Because only six mentors signed up to help with the Wikimedia Foundation's provisional Google Code-In programme—far fewer than the necessary number of approximately twenty-one—the Wikimedia Foundation has decided not to participate. (mailing list). "I know this disappoints some of you; we do want to encourage new participants, and we want some structured mentorship that isn't just Google Summer of Code," wrote WMF Engineering Community Manager Sumana Harihareswara, adding that she would "start a new thread about a more suitable program for us to participate in." The later thread referred to recognised that the Foundation (on behalf of MediaWiki generally) would still like to participate in a separate Outreach Program for Women, a FOSS outreach program to offer paid internships to women to work on our open source projects (mailing list). Applicants and mentors are welcome.

In brief

Not all fixes may have gone live to WMF sites at the time of writing; some may not be scheduled to go live for several weeks. Though there is no poll this week, last week's question (about the utility of videos) is still open for opinions.

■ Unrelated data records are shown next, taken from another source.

Lemma made_ns : ns sb zero (λ m, nodeof (updf d a (updf n b F0) m)).
Proof using Hsb Hr Ht Hd Hdir Hn Hfree Hfresh Ha Hb.
  pose proof (t_ns _ _ _ _ (r_tree _ _ _ _ Hr)) as N. pose proof made_ne as Hne. unfold made_file, made_dir in *. destruct (Z.eqb_spec type T_DIR) as [->|Hnd].
  - destruct Hb as (B1 & B2 & B3 & _). pose proof Ha as (A1 & A2 & A3 & _). change (dents (relink 1 (F0 d))) with (dents (F0 d)) in A3. cbn [relink af_nlink] in A2.
    pose proof (ns_mkdir sb Hsb zero _ d n (new_dirent name n) (new_dirent DOT n) (new_dirent DOTDOT d) 1 N Hd Hdir Hn Hfree eq_refl
      (conj eq_refl (namecmp_sym _ _ (stored_name DOT n))) (conj eq_refl (namecmp_sym _ _ (stored_name DOTDOT d)))) as M.
    cbv beta in M. rewrite (nodeof_dir (F0 d) Hdir) in M. cbn [nd_ents nd_nlink] in M. specialize (M (fresh_name _ name n Hfresh)). set (V := upd_node d _ _) in M.
    assert (V d = mk_node T_DIR (af_nlink (F0 d)) (link (new_dirent name n) (dents (F0 d)))) as EV by (unfold V; by rewrite upd_node_eq).
    pose proof (ns_set_nlink sb Hsb _ V d 1 M Hd) as M2. rewrite EV in M2. cbn [nd_type nd_nlink nd_ents] in M2.
    eapply (ns_ext sb Hsb); [exact M2| |].
    + intros m _. unfold updf, V, upd_node. case_decide; [unfold nodeof; by rewrite A1, A2, A3|]. case_decide; [|done]. unfold nodeof. by rewrite B1, B2, B3.
    + intros m _. cbn beta. unfold zero, one. destruct (decide (m = n)) as [->|]; [by rewrite decide_False|]. lia.
  - subst b. pose proof Ha as (A1 & A2 & A3 & _). cbn [id] in A2, A3.
    pose proof (ns_plain sb Hsb zero _ n (nodeof (fresh_file type major minor)) N Hn ltac:(change (af_type (F0 n) ≠ T_DIR); by rewrite Hfree) ltac:(done) ltac:(cbn; lia)) as M.
    set (V := upd_node n _ _) in M. assert (V d = nodeof (F0 d)) as Ed by (unfold V; by rewrite upd_node_ne).
    pose proof (ns_add_entry sb Hsb _ V d n (new_dirent name n) M Hd ltac:(by rewrite Ed) Hn) as M2. assert (V n = nodeof (fresh_file type major minor)) as En by (unfold V; by rewrite upd_node_eq). rewrite Ed, En in M2.
    specialize (M2 ltac:(cbn; lia) ltac:(done) eq_refl). rewrite (nodeof_dir (F0 d) Hdir) in M2. cbn [nd_ents nd_nlink] in M2. specialize (M2 (fresh_name _ name n Hfresh)).
    eapply (ns_ext sb Hsb); [exact M2| |].
    + intros m _. unfold updf, V, upd_node. case_decide; [unfold nodeof; by rewrite A1, A2, A3|]. by case_decide.
    + intros m _. cbn beta. unfold zero, one. rewrite (no_names sb zero _ n N Hn Hfree). cbn [nodeof fresh_file af_nlink nd_nlink]. destruct (decide (m = n)), (decide (n = m)); try lia; congruence.
Qed.

Lemma made_tree F' : (∀ m, F' m = updf d a (updf n b F0) m) → tree zero F' (nref s0).
Proof using Hsb Hr Ht Hd Hdir Hn Hfree Hfresh Ha Hb.
  intros HF. destruct (made_whole F' HF) as [W A]. split; [|done..]. eapply (ns_ext sb Hsb); [exact made_ns| |done]. intros m _. by rewrite HF.
Qed.

End fresh_tree.

(** The entry for the new inode, and the end of the work on the directory. *)
Lemma create_entry s dp ip d n name b K c type major minor : 0 < type → doing s [(ip, n); (dp, d)] [(ip, n); (dp, d)] (updf n b (updf d (made_dir type (F0 d)) F0)) K c →
  inum_ok sb d → is_dir (F0 d) → inum_ok sb n → af_type (F0 n) = 0 → Forall is_byte name → dlookup (dents (F0 d)) name = None →
  made_file type major minor d n b → K ≤ 3 → c ≤ 8 →
  ∃ s' a, ('(r, s) ← dirlink sb dp name (i_inum (inode_at ip s)) s;
           if r <? 0 then None
           else s ← iunlockput sb dp s; Some (Some ip, s)) = Some (Some ip, s') ∧
    doing s' [(ip, n)] [(ip, n)] (updf d a (updf n b F0)) K (c + 4) ∧ linked_dir name n (made_dir type (F0 d)) a.
Proof using Hsb Hr.
  intros Ht Hd Hdok Hdir Hn Hfree Hb Hfresh Hm HK Hc. pose proof Hr as [Rg Rt Rq Rs Rf Rd _ _ _]. pose proof (made_ne d n Hdir Hfree) as Hne.
  destruct (made_file_type type major minor d n b Ht Hm) as (B1 & B2 & _). destruct (made_dir_same type (F0 d)) as (D1 & D2 & D3 & D4).
  pose proof (tree_dir_nlink sb Hsb zero F0 (nref s0) d Rt Hdok Hdir) as Hnl. unfold zero in Hnl.
  set (F := updf n b (updf d (made_dir type (F0 d)) F0)) in *. assert (F d = made_dir type (F0 d)) as EF by (unfold F; by rewrite updf_ne, updf_eq).
  assert (∀ m, inum_ok sb m → af_type (F0 m) ≠ 0 → af_type (F m) ≠ 0) as Hlive.
  { intros m Hmo Hmt. unfold F, updf. case_decide; [rewrite B1; lia|]. case_decide; [subst; by rewrite D1|done]. }
  destruct (entry_at sb s ip n (a_good _ _ _ _ _ _ _ _ Hd)) as [_ ->]; [apply (a_ents _ _ _ _ _ _ _ _ Hd); right; by left|].
  assert (ip ≠ dp) as Hpne.
  { assert (entry ip n s) as (i & Hi & _ & E1) by (apply (a_ents _ _ _ _ _ _ _ _ Hd); right; by left).
    assert (entry dp d s) as (j & Hj & _ & E2) by (apply (a_ents _ _ _ _ _ _ _ _ Hd); right; by right; left). congruence. }
  destruct (doing_dirlink sb Hsb s0 Rg s _ _ F K c dp d name n Hd) as (r & s1 & -> & Hcase); try done.
  { intros m Hmo. unfold F, updf. case_decide; [left; by rewrite B2|]. case_decide; [subst; left; rewrite D4; case_match; lia|].
    intros Hmt. destruct (t_anchored _ _ _ _ Rt m Hmo Hmt) as [?|?]; [by left|right]. pose proof (hcount_nonneg [(ip, n); (dp, d)] m). lia. }
  { rewrite EF. destruct (tree_dir sb zero F0 (nref s0) d Rt Hdok Hdir) as [W1 W2]. split; [by rewrite D3|]. rewrite D2. intros e He H0. destruct (W2 e He H0) as [P1 P2]. split; [done|by apply Hlive]. }
  { apply (a_valid _ _ _ _ _ _ _ _ Hd). by right; left. }
  { unfold is_dir. by rewrite EF, D1. }
  { pose proof (a_slots _ _ _ _ _ _ _ _ Hd). lia. }
  { pose proof (a_free _ _ _ _ _ _ _ _ Hd). lia. }
  { rewrite EF, D3. by apply Rd. }
  rewrite EF, D2, Hfresh in Hcase. destruct Hcase as (-> & a & H1 & Ha). cbn [mbind option_bind]. change (0 <? 0) with false. cbv iota.
  apply (doing_perm sb s0 _ _ [(dp, d); (ip, n)] _ [(dp, d); (ip, n)]) in H1; [|apply Permutation_swap..].
  destruct (doing_unlockput sb Hsb s0 Rg Rq s1 [(ip, n)] [(ip, n)] _ _ _ dp d H1) as (s2 & -> & H2).
  { intros ?%list_elem_of_singleton. by apply Hpne. }
  { right. rewrite updf_eq. destruct Ha as (_ & -> & _). rewrite D4. case_match; lia. }
  cbn [mbind option_bind]. exists s2, a. split; [done|]. split; [|done]. eapply doing_files; [exact H2|]. intros m _. unfold F, updf. by repeat case_decide.
Qed.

  • TimedMediaHandler goes live: As previewed in last week's "Technology report", the TimedMediaHandler extension (which overhauls MediaWiki's video handling capabilities) finally went live to a production wiki this week in the shape of the English Wikipedia. Given that this initial deployment proved successful, the extension will almost certainly go live on Wikimedia Commons next week, followed by other smaller wikis later in the month.
  • GitHub replication: Replication of Gerrit repositories containing code from MediaWiki extensions to popular alternative code-hosting site GitHub has now successfully been set up under the account "wikimedia". There was another account "mediawiki" in the past which has been closed to avoid confusion and duplication (mailing list). Code from extensions joins so-called "core" MediaWiki code on the site, which began replicating last month. As with core code, the service is still read-only and a way to transfer contributions on GitHub back to Gerrit is still being worked on.
  • Chart showing a line in positive territory but with gaps during which it is at 0.
    It was a bad week for the JobQueue
    Bad week for the job queue: There were problems this week with the Wikimedia job queue, which handles delayed processing tasks such as updating category membership lists. The problems are now thought to be resolved.
  • WMF hires: Steven Bernardin joined the Operations team as Data Center Technician, working in the Tampa, Florida data center (no announcement was made but it was mentioned in this month's engineering report, summarised above). Although Tampa has long been the Foundation's primary data centre, its alternative facility in Ashburn, Virginia has been scheduled to take over that role for the last year (though it has not done so yet due to unforeseen difficulties).
  • Five bots approved: 5 BRfAs were recently approved for use on the English Wikipedia:
    1. Legobot's 23rd and 25th BRfA, tagging http://ap.google.* links with {{dead link}} and moving {{ODNBsub}} outside of {{cite xxx}};
    2. Italic title bot's 1st BRfA, adding {{Italic title}} to species/film/album/book articles that do not have the template;
    3. Snotbot's 12th BRfA, clerking and archiving on WP:RFPP;
    4. Makecat-bot's 3rd BRfA, maintaining {{Link FA}}, {{Link GA}} and {{Link FL}};
At the time of writing, 15 BRfAs are active. As usual, community input is encouraged.